In the 1970s, our block was still part of the Machinery District, a patchwork neighborhood of dusty stores selling used machines and machinery parts, large loft buildings, and rickety tenements.  Long-time Jewish families (and a few Italian ones) were leaving their buildings and my parents were the first wave of Chinese to enter this industrial stretch of downtown, a “no-man’s” land neither properly SoHo nor Little Italy.  They might have been the first Chinese on the block and certainly the first to have a storefront above which they raised a large sign emblazoned in a mix of Chinese characters and English lettering, a sign of things to come.  And go.
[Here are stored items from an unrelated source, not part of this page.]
(** * xorm: the base model of src/model.js

    A shallow embedding of [BaseModel] (src/model.js): the table-name and
    relation-mapping accessors with their per-class cache slots, the four
    relation builders, and the two lifecycle hooks that stamp timestamps.

    JavaScript classes are objects: a static property read such as
    [this._relationMappings] walks the prototype chain of the class (the
    class itself, then its superclasses), while an assignment always
    creates or updates an own property of [this].  The state below keeps
    the own properties the code writes, and reads walk the chain. *)

From Stdlib Require Import ZArith Ascii String.
From stdpp Require Import gmap strings list pretty.

Open Scope string_scope.

(** ** Values *)

(** Class constructors and heap objects are referred to by identity. *)
Abbreviation classid := nat.
Abbreviation loc := nat.

(** The JavaScript values that reach the code: [JNum] is an integer-valued
    number in the safe range, [JObj] a reference to a plain object. *)
Inductive jsval :=
  | JUndefined
  | JNull
  | JBool (b : bool)
  | JNum (n : Z)
  | JStr (s : string)
  | JObj (l : loc).

(** ToBoolean. *)
Definition truthy (v : jsval) : bool :=
  match v with
  | JUndefined | JNull => false
  | JBool b => b
  | JNum n => negb (n =? 0)%Z
  | JStr s => negb (String.eqb s "")
  | JObj _ => true
  end.

(** ToString, as a template literal or a property key applies it. *)
Definition to_string (v : jsval) : string :=
  match v with
  | JUndefined => "undefined"
  | JNull => "null"
  | JBool true => "true"
  | JBool false => "false"
  | JNum n => pretty n
  | JStr s => s
  | JObj _ => "[object Object]"
  end.
(** X7: the inner loop stops at the first booking that meets the request:
    with the bookings before it representable and clear of the request, the
    charger is left out whatever bookings follow, even ones whose end is not
    a representable datetime. *)
Theorem scan_bookings_stops_at_first_overlap :
  forall preferred_start preferred_end before b after,
    Forall (fun b' => representable (snd (window b'))) before ->
    is_free preferred_start preferred_end before = true ->
    representable (snd (window b)) ->
    blocks preferred_start preferred_end b = true ->
    scan_bookings preferred_start preferred_end (before ++ b :: after)
    = Returns false.
Proof.
  intros ps pe before b after Hrep.
  induction Hrep as [| b0 rest Hb0 _ IH]; simpl; intros Hfree Hb Hblocks.
  - unfold window in Hb; simpl in Hb.
    rewrite (datetime_add_representable _ _ Hb); simpl.
    unfold blocks, window in Hblocks; simpl in Hblocks.
    now rewrite Hblocks.
  - apply andb_true_iff in Hfree as [Hfree0 Hfree].
    unfold window in Hb0; simpl in Hb0.
    rewrite (datetime_add_representable _ _ Hb0); simpl.
    apply negb_true_iff in Hfree0.
    unfold blocks, window in Hfree0; simpl in Hfree0.
    rewrite Hfree0. now apply IH.
Qed.

(** ** Durations *)

Lemma round_half_even_bounds :
  forall x : Q,
    (Qfloor x <= round_half_even x <= Qfloor x + 1)%Z.
Proof.
  intros x. unfold round_half_even.
  destruct (_ ?= _)%Q; [destruct (Z.even (Qfloor x))| |]; lia.
Qed.

Lemma round_half_even_le :
  forall x y : Q, (x <= y)%Q -> (round_half_even x <= round_half_even y)%Z.
Proof.
  intros x y Hxy.
  pose proof (Qfloor_resp_le x y Hxy) as Hfloor.
  destruct (Z.eq_dec (Qfloor x) (Qfloor y)) as [Heq | Hne].
  - unfold round_half_even. rewrite <- Heq.
    assert (Hfrac : (x - inject_Z (Qfloor x) <= y - inject_Z (Qfloor x))%Q).
    { unfold Qminus. now apply Qplus_le_l. }
    destruct (Qcompare_spec (x - inject_Z (Qfloor x)) (1 # 2)) as [Hx | Hx | Hx];
      destruct (Qcompare_spec (y - inject_Z (Qfloor x)) (1 # 2)) as [Hy | Hy | Hy];
      try (destruct (Z.even (Qfloor x))); try lia;
      exfalso; apply (Qle_not_lt _ _ Hfrac);
      first [ rewrite Hx; exact Hy
            | rewrite Hy; exact Hx
            | now apply Qlt_trans with (1 # 2) ].
  - pose proof (round_half_even_bounds x). pose proof (round_half_even_bounds y).
    lia.
Qed.

Lemma timedelta_le :
  forall d1 d2 : Q, (d1 <= d2)%Q -> (timedelta d1 <= timedelta d2)%Z.
Proof.
  intros d1 d2 H. unfold timedelta. apply round_half_even_le.
  apply Qmult_le_compat_r; [exact H | discriminate].
Qed.

Lemma is_free_shorter :
  forall preferred_start end1 end2 found,
    (end1 <= end2)%Z ->
    is_free preferred_start end2 found = true ->
    is_free preferred_start end1 found = true.
Proof.
  intros ps end1 end2 found Hle. rewrite !is_free_spec.
  intros H b Hb. specialize (H b Hb). revert H.
  unfold is_time_overlap.
  rewrite !andb_false_iff, !Z.gtb_ltb, !Z.ltb_ge. lia.
Qed.

(** X8: shortening the request never loses a charger: with the same date and
    start, every charger returned for a duration is returned for any
    duration that is not longer, whenever both calls return. *)
Theorem filter_available_chargers_shorter :
  forall supabase chargers date start_time duration1 duration2
         available1 available2 c,
    (duration1 <= duration2)%Q ->
    filter_available_chargers supabase chargers date start_time duration1
    = Returns available1 ->
    filter_available_chargers supabase chargers date start_time duration2
    = Returns available2 ->
    In c available2 ->
    In c available1.
Proof.
  intros supabase chargers date start_time duration1 duration2
         available1 available2 c Hle H1 H2 Hin.
  apply filter_available_chargers_returns in H1.
  apply filter_available_chargers_returns in H2. subst.
  apply filter_In in Hin as [Hc Hfree]. apply filter_In. split; [exact Hc|].
  apply is_free_shorter with (2 := Hfree).
  pose proof (timedelta_le _ _ Hle). lia.
Qed.

Lemma moderate_representable :
  forall (t : Z) (d : Q),
    time_of_day t -> moderate d ->
    representable (strptime t + timedelta d).
Proof.
  intros t d Ht [Hlo Hhi].
  apply timedelta_le in Hlo. apply timedelta_le in Hhi.
  change (timedelta (inject_Z (-16646280)))
    with (-59926608000000000)%Z in Hlo.
  change (timedelta (inject_Z 71003112)) with 255611203200000000%Z in Hhi.
  unfold representable, datetime_min, datetime_max, strptime, time_of_day in *.
  lia.
Qed.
They owned a small business distributing wholesale fruit and vegetables to the many Chinese restaurants in the tri-state area from your local Jade Palace and Sichuan King to countless others.  It was a different time in New York: Chinese food was still novel, Washington Market had just left what’s now Tribeca, longshoremen roamed the streets of Chelsea and Sunset Park, the Fulton Fish Market was a stinky gorgeous mob mess all as my parents’ trucks wound through growing inner-ring suburbs and neighborhoods burnt out and lonely-looking at night.

I grew up among laboring men and women, the men a multi-racial group of workers (black, Puerto Rican, Chinese and Japanese American) who drove small tractors and trucks, carried machine parts all day, and would take off for Broadway or Bowery on pay-day.  An older sister remembers dust from that period: everything so dirty, everyone’s work gloves grimy and grease-filled, her days as a girl one long endless loop, tedium.  I, though, liked the wasteland appeal of our block: the government parking lot a fortress against intruders, the beeps of trucks and forklifts, the heave of fruit and vegetable crates a welcome sound in the early morning, and the particular still way dust was suspended in the afternoon sun.  The women at work were mostly new immigrant Chinese, small kids in tow and working indoors, not the open-air factories where the men were and where I played.  Chinatown circa 1980s: fabric threads, bundles, carts, lines zipping clothes from loft floors above to trucks below, dust, needles above worn floors, steam pipes, dust, women streaming from cargo elevators, evening.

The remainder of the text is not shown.